Collected data entries:
++++++++++++++++++++

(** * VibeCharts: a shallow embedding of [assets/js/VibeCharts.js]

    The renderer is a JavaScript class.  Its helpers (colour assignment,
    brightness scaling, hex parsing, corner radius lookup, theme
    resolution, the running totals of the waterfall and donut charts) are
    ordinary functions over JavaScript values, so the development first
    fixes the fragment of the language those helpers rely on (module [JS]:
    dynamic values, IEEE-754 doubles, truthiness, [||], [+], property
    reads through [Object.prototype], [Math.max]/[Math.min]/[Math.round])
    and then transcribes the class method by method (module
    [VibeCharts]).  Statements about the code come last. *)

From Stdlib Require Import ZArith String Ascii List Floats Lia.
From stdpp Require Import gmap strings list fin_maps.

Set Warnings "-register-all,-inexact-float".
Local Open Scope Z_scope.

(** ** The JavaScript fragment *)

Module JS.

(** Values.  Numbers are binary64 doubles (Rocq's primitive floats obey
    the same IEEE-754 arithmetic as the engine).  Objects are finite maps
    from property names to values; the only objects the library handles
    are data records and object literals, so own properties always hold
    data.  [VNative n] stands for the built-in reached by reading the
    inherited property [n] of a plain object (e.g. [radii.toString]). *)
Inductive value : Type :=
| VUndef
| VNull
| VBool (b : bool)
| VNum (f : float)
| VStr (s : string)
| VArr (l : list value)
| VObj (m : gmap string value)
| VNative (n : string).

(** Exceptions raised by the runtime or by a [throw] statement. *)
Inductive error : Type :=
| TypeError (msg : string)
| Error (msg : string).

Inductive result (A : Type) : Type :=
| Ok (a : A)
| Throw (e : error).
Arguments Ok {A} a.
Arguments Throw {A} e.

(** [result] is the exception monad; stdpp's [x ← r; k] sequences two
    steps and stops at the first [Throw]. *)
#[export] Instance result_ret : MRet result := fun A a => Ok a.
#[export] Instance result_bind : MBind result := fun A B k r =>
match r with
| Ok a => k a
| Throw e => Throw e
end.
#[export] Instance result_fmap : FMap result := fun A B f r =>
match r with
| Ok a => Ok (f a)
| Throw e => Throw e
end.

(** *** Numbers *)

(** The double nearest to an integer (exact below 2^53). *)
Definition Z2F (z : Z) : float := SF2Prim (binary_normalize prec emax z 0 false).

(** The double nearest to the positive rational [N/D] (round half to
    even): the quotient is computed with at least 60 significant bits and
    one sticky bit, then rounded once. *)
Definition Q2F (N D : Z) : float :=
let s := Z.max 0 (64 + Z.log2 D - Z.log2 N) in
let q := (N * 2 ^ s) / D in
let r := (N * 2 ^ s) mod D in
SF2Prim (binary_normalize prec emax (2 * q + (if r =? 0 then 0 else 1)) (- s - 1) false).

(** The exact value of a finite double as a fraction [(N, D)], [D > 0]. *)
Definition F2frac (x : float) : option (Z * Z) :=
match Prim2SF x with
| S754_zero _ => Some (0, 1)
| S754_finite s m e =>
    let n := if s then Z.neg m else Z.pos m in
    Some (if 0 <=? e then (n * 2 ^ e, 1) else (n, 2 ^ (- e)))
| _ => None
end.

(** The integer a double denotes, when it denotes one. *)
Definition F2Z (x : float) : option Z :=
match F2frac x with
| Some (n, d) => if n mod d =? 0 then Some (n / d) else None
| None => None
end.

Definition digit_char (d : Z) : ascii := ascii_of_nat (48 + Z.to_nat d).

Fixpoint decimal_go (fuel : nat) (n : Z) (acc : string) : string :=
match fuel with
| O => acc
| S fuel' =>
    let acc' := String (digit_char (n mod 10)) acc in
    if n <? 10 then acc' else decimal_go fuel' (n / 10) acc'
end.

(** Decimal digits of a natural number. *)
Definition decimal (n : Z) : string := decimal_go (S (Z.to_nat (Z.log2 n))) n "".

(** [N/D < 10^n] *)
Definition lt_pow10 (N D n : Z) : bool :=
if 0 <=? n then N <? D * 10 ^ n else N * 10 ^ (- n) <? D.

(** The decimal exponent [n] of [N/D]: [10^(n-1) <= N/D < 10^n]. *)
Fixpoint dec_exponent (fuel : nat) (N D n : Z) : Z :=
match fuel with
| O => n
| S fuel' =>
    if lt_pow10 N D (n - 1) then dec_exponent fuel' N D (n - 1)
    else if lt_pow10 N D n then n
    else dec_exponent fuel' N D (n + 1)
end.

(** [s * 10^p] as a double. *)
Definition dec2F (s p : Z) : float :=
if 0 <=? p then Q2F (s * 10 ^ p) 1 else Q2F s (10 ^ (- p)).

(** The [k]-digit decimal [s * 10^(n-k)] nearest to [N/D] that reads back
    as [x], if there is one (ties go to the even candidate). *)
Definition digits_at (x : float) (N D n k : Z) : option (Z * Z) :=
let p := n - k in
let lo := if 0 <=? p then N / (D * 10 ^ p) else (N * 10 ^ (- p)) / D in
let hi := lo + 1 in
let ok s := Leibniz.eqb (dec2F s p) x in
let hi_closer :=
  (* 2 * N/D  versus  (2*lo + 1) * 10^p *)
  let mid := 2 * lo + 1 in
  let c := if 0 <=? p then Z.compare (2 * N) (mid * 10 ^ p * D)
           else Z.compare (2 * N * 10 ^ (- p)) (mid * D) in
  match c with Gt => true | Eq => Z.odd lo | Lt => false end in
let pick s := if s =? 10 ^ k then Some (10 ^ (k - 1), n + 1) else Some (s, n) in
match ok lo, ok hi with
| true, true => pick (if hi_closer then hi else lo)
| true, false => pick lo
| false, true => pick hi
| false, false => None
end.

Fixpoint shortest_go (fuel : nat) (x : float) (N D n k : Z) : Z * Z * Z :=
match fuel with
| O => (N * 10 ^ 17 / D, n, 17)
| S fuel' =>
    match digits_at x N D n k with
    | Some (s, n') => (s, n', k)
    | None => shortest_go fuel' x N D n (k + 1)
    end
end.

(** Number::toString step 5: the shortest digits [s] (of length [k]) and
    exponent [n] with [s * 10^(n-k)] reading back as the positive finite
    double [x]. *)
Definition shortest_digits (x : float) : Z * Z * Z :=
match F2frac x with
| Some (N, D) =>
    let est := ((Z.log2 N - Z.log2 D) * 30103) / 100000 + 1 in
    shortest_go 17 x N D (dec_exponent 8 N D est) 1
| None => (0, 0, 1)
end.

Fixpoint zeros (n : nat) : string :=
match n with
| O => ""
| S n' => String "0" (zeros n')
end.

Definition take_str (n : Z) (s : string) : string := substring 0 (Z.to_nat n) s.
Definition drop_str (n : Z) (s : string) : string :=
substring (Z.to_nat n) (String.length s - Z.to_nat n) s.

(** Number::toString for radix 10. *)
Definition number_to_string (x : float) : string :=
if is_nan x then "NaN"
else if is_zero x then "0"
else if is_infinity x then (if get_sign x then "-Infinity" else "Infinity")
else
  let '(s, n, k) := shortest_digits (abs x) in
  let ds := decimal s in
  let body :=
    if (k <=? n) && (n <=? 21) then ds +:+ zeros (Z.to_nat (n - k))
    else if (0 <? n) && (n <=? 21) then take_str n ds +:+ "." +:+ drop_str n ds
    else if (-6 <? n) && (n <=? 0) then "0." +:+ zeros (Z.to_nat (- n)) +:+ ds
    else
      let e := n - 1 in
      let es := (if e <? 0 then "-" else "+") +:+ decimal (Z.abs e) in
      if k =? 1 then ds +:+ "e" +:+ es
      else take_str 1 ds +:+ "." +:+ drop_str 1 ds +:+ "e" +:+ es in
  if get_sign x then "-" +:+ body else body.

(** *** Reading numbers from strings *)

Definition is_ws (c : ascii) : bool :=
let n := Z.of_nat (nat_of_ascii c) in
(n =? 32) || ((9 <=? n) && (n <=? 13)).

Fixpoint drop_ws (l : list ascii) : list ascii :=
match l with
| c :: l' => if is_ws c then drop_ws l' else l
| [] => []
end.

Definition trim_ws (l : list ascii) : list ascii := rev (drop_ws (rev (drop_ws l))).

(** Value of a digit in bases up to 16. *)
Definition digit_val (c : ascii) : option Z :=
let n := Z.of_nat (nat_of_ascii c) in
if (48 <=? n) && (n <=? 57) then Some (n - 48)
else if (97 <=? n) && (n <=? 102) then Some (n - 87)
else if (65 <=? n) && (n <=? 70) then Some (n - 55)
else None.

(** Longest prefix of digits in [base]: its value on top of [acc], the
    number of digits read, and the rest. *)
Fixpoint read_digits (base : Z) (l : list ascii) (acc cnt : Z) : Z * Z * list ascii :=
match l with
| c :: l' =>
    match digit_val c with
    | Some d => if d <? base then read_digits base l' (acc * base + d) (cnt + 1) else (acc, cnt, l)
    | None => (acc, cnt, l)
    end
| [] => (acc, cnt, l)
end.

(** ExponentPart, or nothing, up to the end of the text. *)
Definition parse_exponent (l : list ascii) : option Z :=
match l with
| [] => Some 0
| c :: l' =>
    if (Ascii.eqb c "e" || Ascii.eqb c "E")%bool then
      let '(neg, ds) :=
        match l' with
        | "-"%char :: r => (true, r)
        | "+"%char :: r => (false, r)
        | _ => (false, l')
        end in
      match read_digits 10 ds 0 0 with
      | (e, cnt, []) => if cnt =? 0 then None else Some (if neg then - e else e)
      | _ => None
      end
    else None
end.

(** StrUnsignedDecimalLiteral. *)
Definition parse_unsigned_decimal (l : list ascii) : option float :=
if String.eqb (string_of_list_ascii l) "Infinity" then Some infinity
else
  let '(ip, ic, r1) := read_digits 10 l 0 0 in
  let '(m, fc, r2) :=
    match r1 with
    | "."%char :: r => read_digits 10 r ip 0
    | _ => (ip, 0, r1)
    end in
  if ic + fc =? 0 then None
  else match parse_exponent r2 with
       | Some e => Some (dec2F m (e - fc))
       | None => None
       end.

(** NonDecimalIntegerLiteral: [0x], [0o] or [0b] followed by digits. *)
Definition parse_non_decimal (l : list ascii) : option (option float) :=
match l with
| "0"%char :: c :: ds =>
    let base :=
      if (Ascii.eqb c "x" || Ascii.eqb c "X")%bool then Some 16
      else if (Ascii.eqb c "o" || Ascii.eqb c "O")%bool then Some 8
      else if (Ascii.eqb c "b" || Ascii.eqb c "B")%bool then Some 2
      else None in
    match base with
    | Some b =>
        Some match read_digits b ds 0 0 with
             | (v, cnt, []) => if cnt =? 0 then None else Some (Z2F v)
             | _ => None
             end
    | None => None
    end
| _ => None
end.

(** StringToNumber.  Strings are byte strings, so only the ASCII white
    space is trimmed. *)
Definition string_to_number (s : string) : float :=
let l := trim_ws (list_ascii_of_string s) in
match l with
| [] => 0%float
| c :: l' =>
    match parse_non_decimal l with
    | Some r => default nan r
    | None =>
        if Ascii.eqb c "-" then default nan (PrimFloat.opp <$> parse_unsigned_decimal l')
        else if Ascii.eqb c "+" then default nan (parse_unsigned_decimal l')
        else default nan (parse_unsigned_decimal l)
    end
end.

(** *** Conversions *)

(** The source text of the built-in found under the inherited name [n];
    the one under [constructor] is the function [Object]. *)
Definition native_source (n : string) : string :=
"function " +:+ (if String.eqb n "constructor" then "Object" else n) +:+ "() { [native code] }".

++++++++++++++++++++

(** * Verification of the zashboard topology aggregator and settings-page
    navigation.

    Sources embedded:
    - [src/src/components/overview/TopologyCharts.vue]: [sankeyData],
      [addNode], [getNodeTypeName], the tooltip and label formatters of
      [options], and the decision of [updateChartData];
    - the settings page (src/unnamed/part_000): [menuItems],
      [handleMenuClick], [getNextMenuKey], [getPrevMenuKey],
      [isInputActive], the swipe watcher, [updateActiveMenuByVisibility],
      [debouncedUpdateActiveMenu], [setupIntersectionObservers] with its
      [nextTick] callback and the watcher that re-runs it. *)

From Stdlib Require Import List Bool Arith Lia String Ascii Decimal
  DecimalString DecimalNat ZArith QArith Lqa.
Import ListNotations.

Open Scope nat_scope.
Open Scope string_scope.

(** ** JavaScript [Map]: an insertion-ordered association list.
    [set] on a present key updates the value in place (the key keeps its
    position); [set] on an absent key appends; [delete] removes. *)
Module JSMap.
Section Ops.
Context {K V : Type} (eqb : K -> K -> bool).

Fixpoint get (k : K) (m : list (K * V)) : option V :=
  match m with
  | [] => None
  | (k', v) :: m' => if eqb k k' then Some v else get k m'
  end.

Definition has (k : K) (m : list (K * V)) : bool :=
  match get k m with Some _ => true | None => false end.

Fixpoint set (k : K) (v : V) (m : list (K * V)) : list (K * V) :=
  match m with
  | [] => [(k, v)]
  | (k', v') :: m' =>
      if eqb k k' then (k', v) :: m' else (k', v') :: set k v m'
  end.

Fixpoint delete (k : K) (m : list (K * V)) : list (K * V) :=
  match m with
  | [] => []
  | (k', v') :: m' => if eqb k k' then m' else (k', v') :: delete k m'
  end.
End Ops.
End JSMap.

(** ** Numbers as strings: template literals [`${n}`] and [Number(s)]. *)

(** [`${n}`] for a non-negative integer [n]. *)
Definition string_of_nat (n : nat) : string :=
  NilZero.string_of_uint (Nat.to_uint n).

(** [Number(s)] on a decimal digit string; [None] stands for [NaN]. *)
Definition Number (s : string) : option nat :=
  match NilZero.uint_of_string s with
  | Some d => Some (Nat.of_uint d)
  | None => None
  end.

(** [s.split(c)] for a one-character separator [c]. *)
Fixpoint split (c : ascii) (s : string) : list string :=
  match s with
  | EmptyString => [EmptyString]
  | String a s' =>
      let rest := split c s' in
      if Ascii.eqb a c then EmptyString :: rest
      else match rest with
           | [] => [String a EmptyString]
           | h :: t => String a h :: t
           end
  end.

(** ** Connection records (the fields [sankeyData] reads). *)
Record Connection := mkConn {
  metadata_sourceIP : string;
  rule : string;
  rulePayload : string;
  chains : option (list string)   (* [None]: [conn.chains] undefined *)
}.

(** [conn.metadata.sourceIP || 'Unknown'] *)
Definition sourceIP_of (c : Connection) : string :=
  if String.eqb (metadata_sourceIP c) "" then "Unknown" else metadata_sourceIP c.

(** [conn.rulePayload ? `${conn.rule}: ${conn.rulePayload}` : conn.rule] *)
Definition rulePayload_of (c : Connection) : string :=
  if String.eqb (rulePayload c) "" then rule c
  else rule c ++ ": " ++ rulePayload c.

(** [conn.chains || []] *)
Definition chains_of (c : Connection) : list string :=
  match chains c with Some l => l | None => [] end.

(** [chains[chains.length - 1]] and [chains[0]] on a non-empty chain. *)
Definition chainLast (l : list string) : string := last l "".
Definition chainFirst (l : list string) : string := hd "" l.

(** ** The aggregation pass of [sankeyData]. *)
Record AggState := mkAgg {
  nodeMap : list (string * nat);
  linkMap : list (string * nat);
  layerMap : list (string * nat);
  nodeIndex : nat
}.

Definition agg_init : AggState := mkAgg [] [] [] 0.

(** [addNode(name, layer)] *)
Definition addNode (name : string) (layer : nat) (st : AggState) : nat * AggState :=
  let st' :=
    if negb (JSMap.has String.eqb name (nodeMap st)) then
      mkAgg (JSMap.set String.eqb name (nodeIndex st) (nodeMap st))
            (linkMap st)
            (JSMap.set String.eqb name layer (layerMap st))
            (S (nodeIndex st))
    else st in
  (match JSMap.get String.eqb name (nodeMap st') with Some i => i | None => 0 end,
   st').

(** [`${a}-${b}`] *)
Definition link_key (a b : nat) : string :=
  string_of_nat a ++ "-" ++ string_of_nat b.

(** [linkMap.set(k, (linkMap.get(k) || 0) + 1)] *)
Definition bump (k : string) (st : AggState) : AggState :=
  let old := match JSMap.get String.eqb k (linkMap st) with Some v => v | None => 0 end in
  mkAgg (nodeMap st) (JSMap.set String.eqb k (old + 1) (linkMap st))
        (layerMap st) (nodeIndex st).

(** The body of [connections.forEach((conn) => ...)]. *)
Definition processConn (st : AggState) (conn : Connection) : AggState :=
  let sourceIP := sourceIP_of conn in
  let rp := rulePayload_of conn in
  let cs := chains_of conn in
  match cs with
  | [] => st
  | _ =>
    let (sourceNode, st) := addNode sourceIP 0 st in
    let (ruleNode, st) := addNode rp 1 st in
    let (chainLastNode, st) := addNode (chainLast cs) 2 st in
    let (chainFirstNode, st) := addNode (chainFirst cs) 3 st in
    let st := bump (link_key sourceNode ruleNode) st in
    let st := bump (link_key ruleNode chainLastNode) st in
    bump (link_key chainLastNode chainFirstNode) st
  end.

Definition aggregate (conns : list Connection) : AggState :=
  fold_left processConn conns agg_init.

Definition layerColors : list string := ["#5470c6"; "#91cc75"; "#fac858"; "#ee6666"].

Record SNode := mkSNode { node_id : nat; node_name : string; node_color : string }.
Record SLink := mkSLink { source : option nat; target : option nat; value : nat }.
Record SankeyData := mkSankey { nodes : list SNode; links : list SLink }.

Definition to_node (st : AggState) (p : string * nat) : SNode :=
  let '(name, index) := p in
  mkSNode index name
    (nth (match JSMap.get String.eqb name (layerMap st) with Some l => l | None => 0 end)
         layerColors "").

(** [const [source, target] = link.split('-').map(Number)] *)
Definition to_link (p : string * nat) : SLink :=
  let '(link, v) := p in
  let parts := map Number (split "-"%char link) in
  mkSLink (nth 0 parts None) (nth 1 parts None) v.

++++++++++++++++++++

AIM OF THE TASK:
Copy out every line of the data where the word "AggState" occurs.

RESPONSE AREA:
Record AggState := mkAgg {
Definition agg_init : AggState := mkAgg [] [] [] 0.
Definition addNode (name : string) (layer : nat) (st : AggState) : nat * AggState :=
Definition bump (k : string) (st : AggState) : AggState :=
Definition processConn (st : AggState) (conn : Connection) : AggState :=
Definition aggregate (conns : list Connection) : AggState :=
Definition to_node (st : AggState) (p : string * nat) : SNode :=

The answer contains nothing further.